▼▼▼
(* ===== verification/BuilderTasks.v ===== *)
(** * Tasks of the action graph builder

When dependencies are in scope at any depth, every task that is inserted ends up
linked to the tasks it depends on, except to those that are passed through. *)

From S2P Require Import Prelude Errors PooledTasks Target GraphUtils Config Affected.
From S2P Require Import ActionContext Action Dag Dispatcher ActionGraphBuilder BuilderFacts.

Section Tasks.
Context `{D : DagOps ActionNode TaskDependencyType, L : !DagLaws D, H : Host, P : Plugins,
  I : IdSyntax, X : FxHasher}.
Variable E : BuilderEnv.
(** Whether the calls have their dependencies in scope at any depth. *)
Variable deep : bool.
(** The requirements of the request, which its calls only pass on, and the tasks of
    the workspace. *)
Variable base : RunRequirements.
Variable known : Task → Prop.
Implicit Types (b : ActionGraphBuilder) (task : Task).

Definition deep_reqs (reqs : RunRequirements) : Prop :=
  deep = true → rr_dependencies reqs = UpDeep ∧
    rr_ci_check reqs = rr_ci_check base ∧ rr_ci reqs = rr_ci base.

(** A target that is passed through: one of a task that is not to run in CI. *)
Definition passed (target : Target) : Prop :=
  ∃ task, known task ∧ t_target task = target ∧
    rr_ci_check base = true ∧ should_run task (rr_ci base) = false.

(** Node [j] is one of the task [dt]. *)
Definition node_of_task b (j : nat) (dt : Task) : Prop :=
  ∃ inner, nodes_of b !! j = Some (RunTask inner) ∧ run_target inner = t_target dt.

(** Node [i] requires the task [dt], unless that is passed through. *)
Definition dep_linked b (i : nat) (dt : Task) : Prop :=
  t_target dt ∈ b_passthrough_targets b ∨
  ∃ j, edge_of (edges_of b) i j ∧ node_of_task b j dt.

(** Node [i] requires everything that [task] depends on. *)
Definition task_linked b (i : nat) task : Prop :=
  ∀ dep tasks dt, dep ∈ t_deps task →
    resolve_tasks_from_target E (b_all_query b) (dep_target dep) true = Ok tasks → dt ∈ tasks →
    dep_linked b i dt.

(** The tasks that are added are known ones, linked to what they depend on, when that
    is in scope. *)
Definition adds_linked b b' : Prop :=
  ∀ i node, length (nodes_of b) ≤ i → nodes_of b' !! i = Some node → is_run_task node →
    ∃ task reqs config, known task ∧ node = run_task_node task reqs config ∧
      task_linked b' i task.

Definition adds_passed (old new : gset Target) : Prop :=
  ∀ target, target ∈ new → target ∈ old ∨ passed target.

Definition links_tasks b b' : Prop :=
  grows b b' ∧ (deep = true → adds_linked b b' ∧
    adds_passed (b_passthrough_targets b) (b_passthrough_targets b')).

Lemma node_of_task_grows b b' j dt : grows b b' → node_of_task b j dt → node_of_task b' j dt.
Proof.
  intros Hg (inner & Hj & Ht). exists inner. split; [|done].
  eapply prefix_lookup_Some; [done|apply Hg].
Qed.

Lemma dep_linked_grows b b' i dt : grows b b' → dep_linked b i dt → dep_linked b' i dt.
Proof.
  intros Hg [Hp|(j & Hij & Hj)]; [left; by apply (grows_passthrough _ _ Hg)|right].
  exists j. split; [by eapply edge_grows|by eapply node_of_task_grows].
Qed.

Lemma task_linked_grows b b' i task : grows b b' → task_linked b i task → task_linked b' i task.
Proof.
  intros Hg Ht dep tasks dt Hdep Hres Hdt. eapply dep_linked_grows; [done|].
  rewrite (grows_query _ _ Hg) in Hres. eauto.
Qed.

Lemma adds_no_nodes b b' : nodes_of b' = nodes_of b → adds_linked b b'.
Proof. intros Hn i node Hi Hl. rewrite Hn in Hl. apply lookup_lt_Some in Hl. lia. Qed.

#[global] Instance links_tasks_preorder : PreOrder links_tasks.
Proof.
  split.
  - intros b. split; [done|]. intros _. split; [by apply adds_no_nodes|]. by left.
  - intros b1 b2 b3 [H12 N12] [H23 N23]. split; [by etrans|]. intros Hd.
    destruct (N12 Hd) as [L12 P12], (N23 Hd) as [L23 P23]. clear N12 N23. split.
    2: { intros target [?%P12|?]%P23; auto. }
    intros i node Hi Hn Hrt.
    destruct (decide (i < length (nodes_of b2))) as [Hlt|Hge]; [|apply (L23 i); [lia|done..]].
    apply lookup_lt_is_Some in Hlt as [node' Hn'].
    pose proof (prefix_lookup_Some _ _ _ _ Hn' (grows_nodes _ _ H23)). simplify_eq.
    destruct (L12 i node Hi Hn' Hrt) as (task & reqs & config & ? & -> & Ht).
    exists task, reqs, config. split_and!; [done..|by eapply task_linked_grows].
Qed.

Lemma adds_no_task_links b b' : adds_no_task b b' → links_tasks b b'.
Proof.
  intros (Hg & Hn & _ & _ & Hp). split; [done|]. intros _. split.
  - intros i node Hi Hl Hrt. by destruct (Hn i node Hi Hl).
  - intros target. rewrite Hp. by left.
Qed.

Lemma links_of_no_task {A} b (r : result (A * ActionGraphBuilder)) Q :
  post adds_no_task b r Q → post links_tasks b r Q.
Proof. intros Hp. eapply post_weaken; [done|intros; by apply adds_no_task_links|done]. Qed.

Lemma link_serial_requirements_post index previous b :
  builder_ok b → in_range b index → in_range b previous →
  post adds_no_task b (link_serial_requirements index previous b) (λ _ _, True).
Proof.
  intros Hok Hi Hp [] b' Hb.
  destruct (link_serial_requirements_ok index previous b Hok Hi Hp)
    as (b'' & Hb'' & Hok'' & Hs & Hg & _).
  rewrite Hb in Hb''. injection Hb'' as <-. split; [done|]. split; [|done].
  split; [done|]. split; [|apply Hs].
  intros i node Hge Hl. rewrite (serial_nodes _ _ _ Hs) in Hl. apply lookup_lt_Some in Hl. lia.
Qed.

(** ** Loops over dependencies *)

(** What [internal_run_task] does for one task. *)
Definition ran task (reqs : RunRequirements) (config : option TaskDependencyConfig)
    (o : option nat) b : Prop :=
  match o with
  | Some i => nodes_of b !! i = Some (run_task_node task reqs config)
  | None => rr_skip_affected reqs = true ∨ b_affected b = None →
      t_target task ∈ b_passthrough_targets b
  end.

Definition run_ok (run : run_one_task) : Prop :=
  ∀ task reqs config state b, (deep = true → known task) → deep_reqs reqs → builder_ok b →
    post links_tasks b (run task reqs config state b) (ran task reqs config).

(** The task [dt] is among the edges collected, unless it is passed through. *)
Definition collected b (edges : list (option nat)) (dt : Task) : Prop :=
  t_target dt ∈ b_passthrough_targets b ∨ ∃ j, Some j ∈ edges ∧ node_of_task b j dt.

Lemma collected_grows b b' edges edges' dt :
  grows b b' → edges ⊆ edges' → collected b edges dt → collected b' edges' dt.
Proof.
  intros Hg He [Hp|(j & Hj & Hn)]; [left; by apply (grows_passthrough _ _ Hg)|right].
  exists j. split; [by apply He|by eapply node_of_task_grows].
Qed.
(* ===== verification/BuilderSync.v ===== *)
(** * Syncing projects

[sync_project] succeeds on every workspace whose projects know each other, also
if their dependencies have cycles: the links it makes never close a cycle. *)

From S2P Require Import Prelude Errors PooledTasks Target GraphUtils Config Affected AffectedFacts.
From S2P Require Import ActionContext Action Dag Dispatcher ActionGraphBuilder BuilderFacts.
From S2P Require Import BuilderTasks BuilderRuns.

Section Sync.
Context `{D : DagOps ActionNode TaskDependencyType, L : !DagLaws D, H : Host, P : Plugins,
  I : IdSyntax, X : FxHasher}.
Variable E : BuilderEnv.
Variable reqs : RunRequirements.
Implicit Types (b : ActionGraphBuilder) (cycle : gset Id).
Local Notation W := (rg_workspace (e_graph E)).

(** The call succeeds. *)
Definition succeeds {A} (R : relation ActionGraphBuilder) b (r : result (A * ActionGraphBuilder))
    (Q : A → ActionGraphBuilder → Prop) : Prop :=
  ∃ a b', r = Ok (a, b') ∧ builder_ok b' ∧ R b b' ∧ Q a b'.

Lemma succeeds_bind {A B} R `{!Transitive R} b (m : build_m A) (f : A → build_m B) Q1 Q :
  succeeds R b (m b) Q1 →
  (∀ a b1, builder_ok b1 → R b b1 → Q1 a b1 → succeeds R b1 (f a b1) Q) →
  succeeds R b ((m ≫= f) b) Q.
Proof.
  intros (a & b1 & Hm & Hok1 & HR1 & HQ1) Hf.
  destruct (Hf a b1 Hok1 HR1 HQ1) as (c & b2 & Hc & Hok2 & HR2 & HQ2).
  exists c, b2. split_and!; [|done|by etrans|done].
  unfold mbind, build_m_bind. by rewrite Hm.
Qed.

Lemma succeeds_weaken {A} (R R' : relation ActionGraphBuilder) b (r : result (A * _)) Q Q' :
  succeeds R b r Q → (∀ b', R b b' → R' b b') →
  (∀ a b', builder_ok b' → R b b' → Q a b' → Q' a b') → succeeds R' b r Q'.
Proof. intros (a & b' & ? & ? & ? & ?) HR HQ. exists a, b'. auto. Qed.

Lemma succeeds_ret {A} R `{!Reflexive R} b (a : A) (Q : A → ActionGraphBuilder → Prop) :
  builder_ok b → Q a b → succeeds R b (mret (M := build_m) a b) Q.
Proof. intros Hok HQ. by exists a, b. Qed.

(** The projects on the path of the recursion: no action comes to require them. *)
Definition froze cycle b b' : Prop :=
  grows b b' ∧ ∀ id i x, id ∈ cycle → nodes_of b !! i = Some (SyncProject id) →
    edge_of (edges_of b') x i → edge_of (edges_of b) x i.

#[local] Instance froze_preorder cycle : PreOrder (froze cycle).
Proof.
  split; [by intros b; split|]. intros b1 b2 b3 [H12 F12] [H23 F23]. split; [by etrans|].
  intros id i x Hid Hi Hx. apply (F12 id); [done..|]. apply (F23 id); [done| |done].
  eapply prefix_lookup_Some; [exact Hi|apply H12].
Qed.

Lemma froze_subset cycle cycle' b b' : cycle ⊆ cycle' → froze cycle' b b' → froze cycle b b'.
Proof. intros Hs [Hg Hf]. split; [done|]. intros id i x Hid. apply Hf. by apply Hs. Qed.

(** Nothing requires the action at [i]. *)
Definition unrequired b (i : nat) : Prop := ∀ x, ¬ edge_of (edges_of b) x i.

Lemma froze_unrequired cycle b b' id i :
  froze cycle b b' → id ∈ cycle → nodes_of b !! i = Some (SyncProject id) →
  unrequired b i → unrequired b' i.
Proof. intros [_ Hf] Hid Hi Hu x Hx. eapply Hu, Hf; eauto. Qed.

Lemma edges_in_range b x i : builder_ok b → edge_of (edges_of b) x i → in_range b i.
Proof. intros Hok (e & He). by eapply (dag_edges_range _ _ _ _ (ok_wf _ Hok)), He. Qed.

Lemma insert_node_if_missing_ok cycle node b :
  builder_ok b →
  succeeds (froze cycle) b (insert_node_if_missing node b)
    (λ r b', nodes_of b' !! r.1 = Some node ∧ (r.2 = true → unrequired b' r.1)).
Proof.
  intros Hok. unfold insert_node_if_missing, get_index_from_node.
  unfold mbind, build_m_bind, get. cbn [obind mret build_m_ret].
  destruct (b_nodes b !! node) as [i|] eqn:Hi.
  - exists (i, false), b. repeat (split; [done|]). split; [by apply (ok_nodes _ Hok)|done].
  - destruct (insert_node node b) as [[i b']|e|] eqn:Hb.
    2,3: unfold insert_node, mbind, build_m_bind, get in Hb; cbn in Hb; by destruct (dag_add_node _ _).
    destruct (insert_node_spec _ _ _ _ Hok Hi Hb) as (Hok' & Hg & -> & Hn & He).
    exists (length (nodes_of b), true), b'. split; [done|]. split; [done|]. split; [|split].
    + split; [done|]. intros id i x _ _. by rewrite He.
    + rewrite Hn. by rewrite list_lookup_middle.
    + cbn. intros _ x Hx. rewrite He in Hx. apply edges_in_range in Hx; [|done].
      unfold in_range in Hx. lia.
Qed.

(** Links from an action that nothing requires. *)
Lemma link_requirement_ok i j b :
  builder_ok b → in_range b i → in_range b j → i ≠ j → unrequired b i →
  ∃ b', link_requirement i j b = Ok (tt, b') ∧ builder_ok b' ∧ grows b b' ∧
    ∀ x y, edge_of (edges_of b') x y → edge_of (edges_of b) x y ∨ x = i ∧ y = j.
Proof.
  intros Hok Hi Hj Hne Hu. unfold link_requirement, mbind, build_m_bind, get. cbn.
  destruct (dag_find_edge (b_graph b) i j) as [k|]; [exists b; repeat (split; [done|]); by left|].
  destruct (dag_add_edge (b_graph b) i j Required) as [[k g]|] eqn:Ha.
  - destruct (add_edge_ok b i j Required k g (b_serial_edges b) Hok Hi Hj Ha)
      as (Hok' & [Hg _] & _ & He).
    eexists. split_and!; [done..|]. intros x y. rewrite He.
    intros [?|[-> ->]]%edge_of_snoc; auto.
  - apply (dag_add_edge_None _ _ _ _ (ok_wf _ Hok) Hi Hj) in Ha.
    apply rtc_tc in Ha as [->|Ha]; [done|]. apply tc_last in Ha as (x & _ & Hx). by apply Hu in Hx.
Qed.

Lemma link_requirements_ok i js b :
  builder_ok b → in_range b i → Forall (λ j, in_range b j ∧ i ≠ j) js → unrequired b i →
  ∃ b', link_requirements i js b = Ok (tt, b') ∧ builder_ok b' ∧ grows b b' ∧
    ∀ x y, edge_of (edges_of b') x y → edge_of (edges_of b) x y ∨ x = i ∧ y ∈ js.
Proof.
  unfold link_requirements. revert b. induction js as [|j js IH]; intros b Hok Hi Hjs Hu; cbn.
  { exists b. repeat (split; [done|]). by left. }
  apply Forall_cons in Hjs as [[Hj Hne] Hjs].
  destruct (link_requirement_ok i j b Hok Hi Hj Hne Hu) as (b1 & Hb1 & Hok1 & Hg1 & He1).
  destruct (IH b1) as (b2 & Hb2 & Hok2 & Hg2 & He2); [done|by eapply in_range_grows| | |].
  - eapply Forall_impl; [exact Hjs|]. intros k [Hk ?]. split; [by eapply in_range_grows|done].
  - intros x [Hx|[_ ->]]%He1; [by eapply Hu|done].
  - exists b2. unfold mbind, build_m_bind. rewrite Hb1. cbn [obind].
    split_and!; [done|done|by etrans|].
    intros x y [[?|[-> ->]]%He1|[-> ?]]%He2; [by left|right..]; split; [done|by left|done|by right].
Qed.

(** ** The recursion *)

Variable ps : list Project.
(** The projects that are depended on are known. *)
Hypothesis closed : ∀ p id, p ∈ ps → id ∈ project_dependencies_of (e_graph E) p →
  ∃ q, get_project W id = Ok q ∧ q ∈ ps.

(** Whether a project is affected is not asked. *)
Definition unaffected b : Prop := rr_skip_affected reqs = true ∨ b_affected b = None.

Lemma unaffected_froze cycle b b' : froze cycle b b' → unaffected b → unaffected b'.
Proof. intros [Hg _] [?|Ha]; [by left|right]. by apply (grows_affected _ _ Hg). Qed.

Lemma project_affected p b : unaffected b → builder_is_project_affected p reqs b = Ok (true, b).
Proof.
  intros Hu. unfold builder_is_project_affected, mbind, build_m_bind, get. cbn [obind].
  destruct Hu as [-> | ->]; [by destruct (b_affected b)|done].
Qed.

(** The index of a project that is not in the cycle. *)
Definition outside cycle (j : nat) b : Prop :=
  ∃ id, nodes_of b !! j = Some (SyncProject id) ∧ id ∉ cycle.

Lemma outside_grows cycle j b b' : grows b b' → outside cycle j b → outside cycle j b'.
Proof.
  intros Hg (id & Hj & Hid). exists id. split; [|done].
  eapply prefix_lookup_Some; [exact Hj|apply Hg].
Qed.

(** The action of a project, which is missing if it is disabled or on the path. *)
Definition sync_result cycle p (o : option nat) b : Prop :=
  match o with
  | Some j => nodes_of b !! j = Some (SyncProject (p_id p)) ∧ p_id p ∉ cycle
  | None => PipelineActionSwitch_is_enabled (opt_sync_projects (e_options E)) (p_id p) = false ∨
      p_id p ∈ cycle
  end.

Definition synced cycle (sync : Project → build_m (option nat)) : Prop :=
  ∀ q b, q ∈ ps → builder_ok b → unaffected b →
    succeeds (froze cycle) b (sync q b) (sync_result cycle q).

Lemma sync_dependencies_ok cycle sync index ids b :
  synced cycle sync → (∀ id, id ∈ ids → ∃ q, get_project W id = Ok q ∧ q ∈ ps) →
  builder_ok b → unaffected b →
  succeeds (froze cycle) b (sync_dependencies E sync index cycle ids b)
    (λ l b', Forall (λ j, outside cycle j b' ∧ index ≠ j) l).
Proof.
  intros Hsync. revert b. induction ids as [|id ids IH]; intros b Hids Hok Hu; cbn.
  { by apply succeeds_ret; [apply _|..]. }
  case_decide; [apply IH; [|done..]; intros; apply Hids; by right|].
  destruct (Hids id) as (q & Hq & Hin); [by left|].
  eapply succeeds_bind with (Q1 := λ a b1, a = q ∧ b1 = b); [apply _| |].
  { unfold lift. rewrite Hq. by apply succeeds_ret; [apply _|..]. }
  intros ? ? _ _ [-> ->]. eapply succeeds_bind; [apply _|by apply Hsync|].
  intros o b1 Hok1 Hf1 Ho. eapply succeeds_bind; [apply _|apply IH; [|done|]|].
  { intros; apply Hids; by right. }
  { by eapply unaffected_froze. }
  intros l b2 Hok2 [Hg2 _] Hl. apply succeeds_ret; [apply _|done|].
  destruct o as [j|]; [|done]. case_decide; [done|]. constructor; [|done].
  split; [|done]. eapply outside_grows; [done|]. by exists (p_id q).
Qed.

(** The links of a project do not lead to projects on the path. *)
Lemma link_project_ok cycle index id js b :
  builder_ok b → nodes_of b !! index = Some (SyncProject id) → unrequired b index →
  Forall (λ j, index ≠ j ∧
    (nodes_of b !! j = Some SyncWorkspace ∨ outside cycle j b)) js →
  succeeds (froze cycle) b (link_requirements index js b) (λ _ _, True).
Proof.
  intros Hok Hi Hu Hjs.
  destruct (link_requirements_ok index js b) as (b' & Hb' & Hok' & Hg' & He'); [done| | |done|].
  - exact (lookup_lt_Some _ _ _ Hi).
  - eapply Forall_impl; [exact Hjs|]. intros j [Hne Hj]. split; [|done].
    destruct Hj as [Hj|(? & Hj & _)]; exact (lookup_lt_Some _ _ _ Hj).
  - exists tt, b'. split; [done|]. split; [done|]. split; [|done]. split; [done|].
    intros id' i x Hid Hi' [?|[-> Hij]]%He'; [done|]. exfalso.
    rewrite Forall_forall in Hjs. destruct (Hjs i Hij) as [_ [Hj|(id2 & Hj & Hn)]]; congruence.
Qed.

Definition project_ids : gset Id := list_to_set (p_id <$> ps).

Lemma project_ids_size : size project_ids ≤ length ps.
Proof.
  unfold project_ids. etrans; [apply size_list_to_set_le|]. by rewrite length_fmap.
Qed.

Lemma sync_workspace_ok cycle b :
  builder_ok b →
  succeeds (froze cycle) b (sync_workspace E b)
    (λ o b', ∀ w, o = Some w → nodes_of b' !! w = Some SyncWorkspace).
Proof.
  intros Hok. unfold sync_workspace. destruct (negb _); [by apply succeeds_ret; [apply _|..]|].
  eapply succeeds_bind; [apply _|by apply insert_node_if_missing_ok|].
  intros [i fresh] b1 Hok1 _ [Hi _]. apply succeeds_ret; [apply _|done|]. by intros w [= <-].
Qed.

(** Below a project, the path is longer. *)
Lemma synced_below fuel p cycle index b :
  synced ({[p_id p]} ∪ cycle)
    (λ q, internal_sync_project E fuel q reqs ({[p_id p]} ∪ cycle)) →
  p ∈ ps → builder_ok b → unaffected b →
  nodes_of b !! index = Some (SyncProject (p_id p)) → unrequired b index →
  succeeds (froze cycle) b
    ((if opt_sync_project_dependencies (e_options E)
      then sync_dependencies E
             (λ q, internal_sync_project E fuel q reqs ({[p_id p]} ∪ cycle))
             index ({[p_id p]} ∪ cycle) (project_dependencies_of (e_graph E) p)
      else mret []) b)
    (λ l b', Forall (λ j, outside ({[p_id p]} ∪ cycle) j b' ∧ index ≠ j) l ∧ unrequired b' index).
Proof.
  intros Hsync Hp Hok Hu Hi Hun. destruct (opt_sync_project_dependencies (e_options E)).
  - eapply succeeds_weaken; [apply sync_dependencies_ok; [done| |done..]| |].
    + intros id. by apply closed.
    + intros b'. apply froze_subset. set_solver.
    + cbn. intros l b' _ Hf Hl. split; [done|].
      eapply froze_unrequired; [exact Hf| |exact Hi|done]. set_solver.
  - by apply succeeds_ret; [apply _|..].
Qed.

Lemma path_longer p cycle fuel :
  p ∈ ps → p_id p ∉ cycle → size (project_ids ∖ cycle) < S fuel →
  size (project_ids ∖ ({[p_id p]} ∪ cycle)) < fuel.
Proof.
  clear closed. intros Hp Hid Hlt. assert (p_id p ∈ project_ids) as Hin.
  { apply elem_of_list_to_set, list_elem_of_fmap. by exists p. }
  enough (size (project_ids ∖ ({[p_id p]} ∪ cycle)) < size (project_ids ∖ cycle)) by lia.
  apply subset_size. set_solver.
Qed.

Lemma internal_sync_project_ok fuel p cycle b :
  size (project_ids ∖ cycle) < fuel → p ∈ ps → builder_ok b → unaffected b →
  succeeds (froze cycle) b (internal_sync_project E fuel p reqs cycle b) (sync_result cycle p).
Proof.
  revert p cycle b. induction fuel as [|fuel IH]; intros p cycle b Hfuel Hp Hok Hu; [lia|].
  cbn [internal_sync_project].
  destruct (PipelineActionSwitch_is_enabled _ _) eqn:Hen; cbn [negb orb];
    [|apply succeeds_ret; [apply _|done|by left]].
  case_bool_decide as Hid; [apply succeeds_ret; [apply _|done|by right]|].
  eapply succeeds_bind with (Q1 := λ r b1, r = true ∧ b1 = b); [apply _| |].
  { rewrite project_affected by done. by apply (succeeds_ret (froze cycle)). }
  intros ? ? _ _ [-> ->]. cbn [negb].
  eapply succeeds_bind; [apply _|by apply sync_workspace_ok|]. intros ws b1 Hok1 Hf1 Hws.
  eapply succeeds_bind; [apply _|by apply insert_node_if_missing_ok|].
  intros [index fresh] b2 Hok2 Hf2 [Hi Hun]. cbn in Hi, Hun.
  destruct fresh; cbn [negb]; [specialize (Hun eq_refl)|].
  2: { by apply succeeds_ret; [apply _|..]. }
  assert (unaffected b2) as Hu2 by (do 2 (eapply unaffected_froze; [done|]); done).
  eapply succeeds_bind; [apply _|apply synced_below; [|done..]|].
  { intros q b' Hq Hok' Hu'. apply IH; [by apply path_longer|done..]. }
  intros l b3 Hok3 [Hg3 Hf3] [Hl Hun3].
  pose proof (prefix_lookup_Some _ _ _ _ Hi (grows_nodes _ _ Hg3)) as Hi3.
  eapply succeeds_bind; [apply _|eapply link_project_ok; [done|exact Hi3|done|]|].
  - assert (Forall (λ j, index ≠ j ∧
      (nodes_of b3 !! j = Some SyncWorkspace ∨ outside cycle j b3)) l) as Hl'.
    { eapply Forall_impl; [exact Hl|]. intros j [(id & Hj & Hn) Hne]. split; [done|].
      right. exists id. split; [done|set_solver]. }
    destruct ws as [w|]; [|done]. constructor; [|done].
    assert (nodes_of b3 !! w = Some SyncWorkspace) as Hw.
    { eapply prefix_lookup_Some; [by apply Hws|]. etrans; [apply Hf2|apply Hg3]. }
    split; [congruence|by left].
  - intros [] b4 Hok4 [Hg4 _] _. apply succeeds_ret; [apply _|done|]. split; [|done].
    eapply prefix_lookup_Some; [exact Hi3|apply Hg4].
Qed.
End Sync.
▲▲▲
TO DO —
Look above for the line with "Definition unaffected b" and the line with "Proof. intros [Hg". Write out those two lines and all the lines between them, exactly, and no others.

WRITTEN REPLY —
Definition unaffected b : Prop := rr_skip_affected reqs = true ∨ b_affected b = None.

Lemma unaffected_froze cycle b b' : froze cycle b b' → unaffected b → unaffected b'.
Proof. intros [Hg _] [?|Ha]; [by left|right]. by apply (grows_affected _ _ Hg). Qed.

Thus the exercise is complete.